While most parents who are able to send their kids to school in the midst of the COVID chaos are most concerned about which masks to buy, many remain divided on the issue of school uniforms.
Some American students proudly wear them, others feel they restrict their freedom: school uniforms have been an issue for teachers, students, and parents ever since. Here's a closer look at the school uniforms debate.
First introduced in England in 1222, school uniforms were traditionally associated with private schools, and therefore, the upper class. A status symbol of the rich and privileged, private, and religious school students most frequently wore them. Many centuries later, they crossed the Atlantic to the USA.
At first, school uniforms were typically seen in private schools and served the same traditional purpose they had in England. But times quickly changed! According to recent findings by the National Center for Education Statistics, the number of American public schools requiring their students to wear a school uniform has almost doubled in only 15 years. Given the current trend, more and more kids will go to school following a dress code. But what are the benefits, and possible disadvantages of school uniforms?
In the past, school uniforms were very formal. Ties, blazers, and a hat for boys. Long skirts, blouses, and blazers for girls. Nowadays, many US schools have a more relaxed approach to the look of their uniforms. Instead of enforcing a specific set of student clothing, they tend to apply a certain dress code. This dress code outlines which type and color of shirts, blouses, pants, skirts, shoes, and blazers their students should wear. As an example, this school in Florida details what kind of clothes students are allowed to wear throughout the different seasons.
One of the main reasons given for school uniforms is that they promote equality between students of all backgrounds. You don't notice differences in socioeconomic status as much when you're all wearing the same clothes.
Uniforms create a sense of community and make the students feel like they belong to something greater than themselves. In addition, they can promote a spirit of unity as well as school discipline. When you're wearing a school uniform, you know it's time to learn.
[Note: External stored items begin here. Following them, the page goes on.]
(** * node-test-jest-compat: registry, retry controller, filtering and
    module mocking, embedded in Rocq.

    Sources: src/src/snapshot.ts (the registry part: mockRegistry,
    moduleRegistry, retryRegistry, filterRegistry), src/src/testFiltering.ts
    (testFiltering and testRetries), src/unnamed/part_001 (mockFunctions),
    src/unnamed/part_002 (moduleMocking), src/unnamed/part_000 (the test
    and describe facade that index.ts installs: createTestFunction,
    createDescribeFunction, handleRetries). *)

From Stdlib Require Import ZArith Lia.
From stdpp Require Import base list strings.

Set Warnings "-register-all".

(* ------------------------------------------------------------------ *)
(** ** JavaScript values *)

Module JS.

(** The values the shim reads: primitives, plain objects (identity plus
    own data properties) and Error objects created by the runtime or the
    host (kind such as "TypeError", message). *)
Inductive jsval : Type :=
| JUndefined
| JNull
| JBool (b : bool)
| JNum (z : Z)
| JNaN
| JStr (s : string)
| JObj (oid : nat) (props : list (string * jsval))
| JError (kind : string) (msg : string).

(** ECMAScript ToBoolean. *)
Definition truthy (v : jsval) : bool :=
  match v with
  | JUndefined | JNull | JNaN => false
  | JBool b => b
  | JNum z => negb (Z.eqb z 0)
  | JStr s => negb (String.eqb s "")
  | JObj _ _ | JError _ _ => true
  end.

Definition nullish (v : jsval) : bool :=
  match v with JUndefined | JNull => true | _ => false end.

Fixpoint own_prop (k : string) (ps : list (string * jsval)) : jsval :=
  match ps with
  | [] => JUndefined
  | (k', v) :: ps' => if String.eqb k k' then v else own_prop k ps'
  end.

(** Property read [v.k]: [None] when [v] is null or undefined (the runtime
    throws a TypeError); primitives have none of the properties the shim
    reads ("message", "_isMockFunction", "__esModule", "default"). *)
Definition get_prop (v : jsval) (k : string) : option jsval :=
  match v with
  | JUndefined | JNull => None
  | JObj _ ps => Some (own_prop k ps)
  | JError _ msg => if String.eqb k "message" then Some (JStr msg) else Some JUndefined
  | _ => Some JUndefined
  end.

(** The TypeError the runtime throws for a property read on a nullish value. *)
Definition read_error (v : jsval) (k : string) : jsval :=
  JError "TypeError" ("Cannot read properties of "
    ++ (match v with JNull => "null" | _ => "undefined" end) ++ " (reading '" ++ k ++ "')").

(** How a call completes. *)
Inductive completion : Type :=
| Normal
| Abrupt (e : jsval).

(** A call that returns a value or throws. *)
Inductive result (A : Type) : Type :=
| Ret (a : A)
| Throw (e : jsval).
Arguments Ret {A} a.
Arguments Throw {A} e.

(** The second positional argument of test/describe: a function (the body,
    shifted by [typeof options === 'function']), an options object, or
    absent (default [{}]). *)
Inductive arg2 (B : Type) : Type :=
| ArgFun (f : B)
| ArgOpts (o : list (string * jsval))
| ArgNone.
Arguments ArgFun {B} f.
Arguments ArgOpts {B} o.
Arguments ArgNone {B}.

(** [if (typeof options === 'function') { fn = options; options = {}; }] *)
Definition normalize {B} (a : arg2 B) (fn : option B) : list (string * jsval) * option B :=
  match a with
  | ArgFun f => ([], Some f)
  | ArgOpts o => (o, fn)
  | ArgNone => ([], fn)
  end.

End JS.
Import JS.

(* ------------------------------------------------------------------ *)
(** ** Retry registry (snapshot.ts, retryRegistry) *)

Module Retry.

Record block := { name : string; retryCount : Z }.

(** [currentRetryCount] and [describeStack]; the stack is a JS array whose
    top is its last element. *)
Record registry := { currentRetryCount : Z; describeStack : list block }.

Definition initial : registry := {| currentRetryCount := 0; describeStack := [] |}.

(** [currentRetryCount = count; if (describeStack.length > 0)
      describeStack[describeStack.length - 1].retryCount = count;] *)
Definition setGlobalRetryCount (count : Z) (r : registry) : registry :=
  let st := describeStack r in
  {| currentRetryCount := count;
     describeStack :=
       if decide (0 < length st)%nat then
         match st !! (length st - 1)%nat with
         | Some b => <[(length st - 1)%nat := {| name := name b; retryCount := count |}]> st
         | None => st
         end
       else st |}.

Definition getCurrentRetryCount (r : registry) : Z :=
  let st := describeStack r in
  if decide (0 < length st)%nat then
    match st !! (length st - 1)%nat with
    | Some b => retryCount b
    | None => currentRetryCount r
    end
  else currentRetryCount r.

(** [const inherited = getCurrentRetryCount(); describeStack.push({name, retryCount: inherited})] *)
Definition pushDescribeBlock (nm : string) (r : registry) : registry :=
  let inherited := getCurrentRetryCount r in
  {| currentRetryCount := currentRetryCount r;
     describeStack := describeStack r ++ [{| name := nm; retryCount := inherited |}] |}.

(** [describeStack.pop()]: no-op on an empty array. *)
Definition popDescribeBlock (r : registry) : registry :=
  {| currentRetryCount := currentRetryCount r;
     describeStack := removelast (describeStack r) |}.

Definition depth (r : registry) : nat := length (describeStack r).

End Retry.

(* ------------------------------------------------------------------ *)
(** ** Retry controller (testFiltering.ts, testRetries) *)

Module Retries.

(** A test body as the retry wrapper sees it: the completion of its
    invocation number [n] (counting from 0), whether it throws
    synchronously or its promise rejects ([await fn(t, ...args)]). *)
Definition test_body := nat -> completion.

(** What one run of the wrapped function does: how it completes, how many
    times it invoked the body, and the retry diagnostics it printed
    (test name, attempt number [attempt + 1], [error.message]). *)
Record run_result := {
  outcome : completion;
  calls : nat;
  logs : list (string * Z * jsval)
}.

(** The [while (attempt <= retryCount)] loop of [wrappedFn], with its
    [try]/[catch] and the final [if (lastError) throw lastError].  [fuel]
    bounds the iterations; it is started at [retryCount + 1], the number
    of iterations the loop condition allows from [attempt = 0]. *)
Fixpoint retry_loop (fuel : nat) (nm : string) (retryCount : Z) (fn : test_body)
    (attempt : Z) (ncalls : nat) (lastError : jsval)
    (lg : list (string * Z * jsval)) : run_result :=
  let finish :=
    {| outcome := if truthy lastError then Abrupt lastError else Normal;
       calls := ncalls; logs := lg |} in
  match fuel with
  | O => finish
  | S fuel' =>
      if Z.leb attempt retryCount then
        match fn ncalls with
        | Normal => {| outcome := Normal; calls := S ncalls; logs := lg |}
        | Abrupt error =>
            (* lastError = error; *)
            if Z.ltb attempt retryCount then
              (* console.log(`... (${error.message})`) *)
              match get_prop error "message" with
              | None =>
                  {| outcome := Abrupt (read_error error "message");
                     calls := S ncalls; logs := lg |}
              | Some m =>
                  retry_loop fuel' nm retryCount fn (attempt + 1)%Z (S ncalls) error
                    (lg ++ [(nm, (attempt + 1)%Z, m)])
              end
            else retry_loop fuel' nm retryCount fn (attempt + 1)%Z (S ncalls) error lg
        end
      else finish
  end.

(** [const wrappedFn = async (t, ...args) => { let lastError; let attempt = 0; ... }] *)
Definition wrappedFn (nm : string) (retryCount : Z) (fn : test_body) : run_result :=
  retry_loop (Z.to_nat (retryCount + 1)%Z) nm retryCount fn 0 0 JUndefined [].

(** The closure [wrappedFn] handed to the host: it captures [name],
    [retryCount] and [fn] of the [retryableTest] call that built it. *)
Inductive test_callback :=
| RetryWrapped (nm : string) (retryCount : Z) (fn : test_body).

(** A test registered with the host [test] function. *)
Record host_test := {
  t_name : string;
  t_options : list (string * jsval);
  t_fn : option test_callback
}.

(** [withRetries(testFn)] applied to [(name, options, fn)] while the retry
    registry is [r]. *)
Definition retryableTest (r : Retry.registry) (nm : string) (a : arg2 test_body)
    (fn : option test_body) : host_test :=
  let '(options, fn) := normalize a fn in
  let retryCount := Retry.getCurrentRetryCount r in
  match fn with
  | None => {| t_name := nm; t_options := options; t_fn := None |}
  | Some f => {| t_name := nm; t_options := options; t_fn := Some (RetryWrapped nm retryCount f) |}
  end.

(** The host later invokes the registered callback; the closure reads
    nothing from the registry. *)
Definition host_run (t : host_test) : run_result :=
  match t_fn t with
  | Some (RetryWrapped nm rc f) => wrappedFn nm rc f
  | None => {| outcome := Normal; calls := 0; logs := [] |}
  end.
As parents well know, image is very important to young people. Wearing a school uniform removes this fashion element and enables students to focus fully on their studies. It can also save a lot of money when you're back-to-school shopping.
According to a publication by the National Crime Prevention Council, school uniforms are also effective in combating gang culture. That's because they remove the chance to display gang colors and insignia. A further security benefit is being able to identify unauthorized intruders into the school environment. Therefore, school uniforms can reduce violence in schools.
An important element of growing up is developing your own personality, individual tastes, and ideas. Some people say that wearing a school uniform denies students this essential idea of American individualism. There are also concerns about students’ loss of creativity and, more importantly, freedom of expression. An often referred to the example of this is the Tinker vs. De Moines case in 1969. Students in Des Moines, Iowa, wanted to wear black armbands to protest the Vietnam War. They were suspended and their parents sued. They took their case to the Supreme Court, which ruled in favor of the students.
Another significant issue is the cost of school uniforms. Especially for parents on a low income with several children, buying school uniforms presents a great financial challenge.
Last but not least, teachers can end up spending hours enforcing the school’s dress code. Young people naturally want to express themselves and often do so by altering the way they dress. Rolled up sleeves, shortened skirts, piercings, and make-up are all issues teachers have to deal with. Therefore, valuable school time is lost, and instead of youngsters not caring about their clothing, it becomes the very issue it was never supposed to be!
School uniforms will always be a controversial issue. So you’ll have to look at both sides and make up your own mind. But it doesn’t have to be black and white: one recent initiative by schools in North Carolina included students in the process of designing their own uniforms. Students worked together with a design company and to research, design, and produce the final school uniform.